On the other hand, I did find out something very, very important which I didn´t know and which, in a way, negates what I just said in the previous paragraph.
That very, very important thing is that if you have a big, one-off unavoidable expense looming, (for instance my car needs a new clutch and they quoted me 400 quid, or I need a new central heating boiler and that´s going to cost the best part of 1000 pounds), then you can phone the CCCS up and cut your payment to your creditors for that month by how much your big expense is going to cost.
The amount of stress not knowing that has caused me over the past 12 months is, well, it´s bigger than a big thing.
In fact, it would have saved me getting myself into a bit of trouble with the CCCS and possibly with my creditors.
The house we live in is a sort of half-timbered construction and we have wooden windows. This means that every few years, you have to paint the exterior of the house or, basically, it falls to bits as the weather gets to it. Well we haven´t painted it for quite a while and the weather has got to it and, to cut a long story short, it was now or never, or we would have been looking at a couple of thousand pounds for new windows all round the house, not to mention a possible damp problem on the white bits in between the half-timbered bits.
So, we had to get it painted and the bill for that came to 500 quid. Unfortunately, they only budgeted 17 quid a month for repairs which comes to a total of 204 quid for the whole year and I hadn´t saved that anyway as I´d had to do other jobs on the house over that year.
So I ended up getting an overdraft I wasn´t supposed to have to pay for it. To be honest, I also added more debt by borrowing another 500 quid off my dad and another 400 quid of overdraft just to cover car repairs, house repairs and the fact that petrol, electricity, gas and food prices all went through the roof last year.

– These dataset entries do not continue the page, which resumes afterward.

Definition merge_strategy (vault_key : string) (conflict : ConflictRecord) (f : ResolveFlags)
    : Run ConflictResolutionStrategy :=
  if given (title_override f) || given (body_override f) || given (tag_override f) then
    note ← cli (candidate_note vault_key conflict);
    merged ← cli (merged_note (default (n_title note) (title_override f)) (default (n_body note) (body_override f))
                    (default (n_tags note) (tag_override f)));
    mret (MergeWith merged)
  else if given (editor_override f) || is_terminal then edited_merge vault_key conflict f
  else
    note ← cli (candidate_note vault_key conflict);
    mret (MergeWith note).

(** The answer to a prompt, and the ways to leave a menu. *)
Definition ask_line (prompt : string) : Run string := lift_result (result_map_err (fun e => Fails (Io e)) (read_line prompt)).
Definition leave {A} (choice : string) : Run A :=
  if bool_decide (choice = "q") || bool_decide (choice = "Q") then throw (Fails (Io "resolution aborted by user"))
  else throw (Fails (Io ("invalid option: '" +:+ choice +:+ "'"))).

(** The copy under a title that is asked for. *)
Definition duplicate_as (prompt default_title : string) : Run ConflictResolutionStrategy :=
  title_input ← ask_line (prompt +:+ " [default: " +:+ quoted default_title +:+ "]: ");
  let trimmed_title := str_trim title_input in
  new_object_id ← cli new_uuid;
  mret (DuplicateAsSeparate new_object_id
          (Some (if bool_decide (trimmed_title = "") then default_title else trimmed_title))).

Definition opened_note (vault_key : string) (env : EncryptedEnvelope) : Run PlaintextNote :=
  lift_result (result_map_err (fun e => Fails (cli_of_core e)) (decrypt env vault_key)).
(** [vault.json] is replaced by the new text, or stays as it is. *)
Lemma wp_replace_vault b' (Q : result CliError unit -> Local (Files.World DB) -> Prop) l :
  disks Old l ->
  (forall e l', disks Old l' -> Q (Err e) l') ->
  (forall json l', bootstrap_to_string_pretty b' = Ok json ->
     disks (Safe (fun v => v = Some c0 \/ v = Some (Bytes json))) l' -> files (l_disk l') !! vault_file dir = Some (Bytes json) ->
     Q (Ok tt) l') ->
  wp (replace_vault dir b') Q l.
Proof using Type*.
  intros Hl Q1 Q2. unfold replace_vault. apply wp_bind, wp_lift.
  destruct (bootstrap_to_string_pretty b') as [json|e] eqn:Hj; cbn [result_map_err]; [|by apply Q1].
  assert (apart (vault_tmp dir)) as Htmp by (by apply apart_name). unfold fs_write_as.
  apply wp_bind. apply wp_bind.
  apply (wp_io_plain _ _ Old); [done| |by intros; apply Q1|].
  { assert (Old (l_disk l)) by (by inversion Hl). repeat case_bool_decide; [done|by apply Safe_put|done]. }
  intros l1 Hd1 Hl1 _. assert (Old (l_disk l1)) as Ho1 by (by inversion Hl1).
  repeat case_bool_decide; cbn [fst snd result_map_err] in *; [by apply Q1| |by apply Q1].
  apply (wp_io_call _ _ _ Old); [done|intros; by apply Safe_put|by apply Safe_put|by intros; apply Q1|].
  intros l2 Hd2 Hl2 _. cbn [fst snd result_map_err] in *.
  assert (Old (l_disk l2)) as Ho2 by (by inversion Hl2).
  assert (files (l_disk l2) !! vault_tmp dir = Some (Bytes json)) as Hf by (rewrite Hd2; apply lookup_insert_eq).
  assert (forall d, Old d -> Safe (fun v => v = Some c0 \/ v = Some (Bytes json)) d) as Himp by (intros d [Hv Hdb]; split; auto).
  apply (wp_io_last _ _ Old (Safe (fun v => v = Some c0 \/ v = Some (Bytes json)))); [done|done| |by intros; apply Q1|].
  - rewrite Hf. repeat case_bool_decide; [by apply Himp| |by apply Himp]. split; cbn.
    + right. apply lookup_insert_eq.
    + destruct Htmp. rewrite lookup_insert_ne by (by apply last_ne). rewrite lookup_delete_ne by done. apply Ho2.
  - rewrite Hf. repeat case_bool_decide; intros l3 Hd3 Hl3 HI3; cbn in *; [by apply Q1, HI3| |by apply Q1, HI3].
    apply (Q2 json); [done|done|]. rewrite Hd3. apply lookup_insert_eq.
Qed.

That´s why the very, very important fact is so important. There´s really no need to get an overdraft, or get further in a mess – you just phone them back and tell them you´re going to be in a mess if they don´t do something – I thought my budget was set for the year and that if my mortgage went up by 50 quid a month, I just had to find the money from somewhere, somehow – but you don´t!
How much more stress free is that? We waited all through the summer thinking we couldn´t afford to paint the house and wondering, worrying how we could pay for it and in the end time beat us and we had to make a very difficult decision to go further into debt. The sad thing is, we had no need to worry, or to wait – it just needed a phonecall.
Now instead, I have to open yet another bank account and add my overdraft to my list of creditors – proper embarrassing and a right pain in the bum swapping all the direct debits over too.
So, how am I set up for next year? Well, I´ve managed to negotiate to pay 50 quid a month less than last year so hopefully, although it´ll still be a struggle and we´ll still be eating beans on our toast rather than caviar, knowing what I now know about big one-off expenses, it hopefully won´t be too painful.
………….So then, a fortnight in the Maldives for 2 adults and 1 child, should come in at ooh, I dunno, 4 grand………….? I don´t really think I´d get away with that one, but you have to have a dream, don´t you?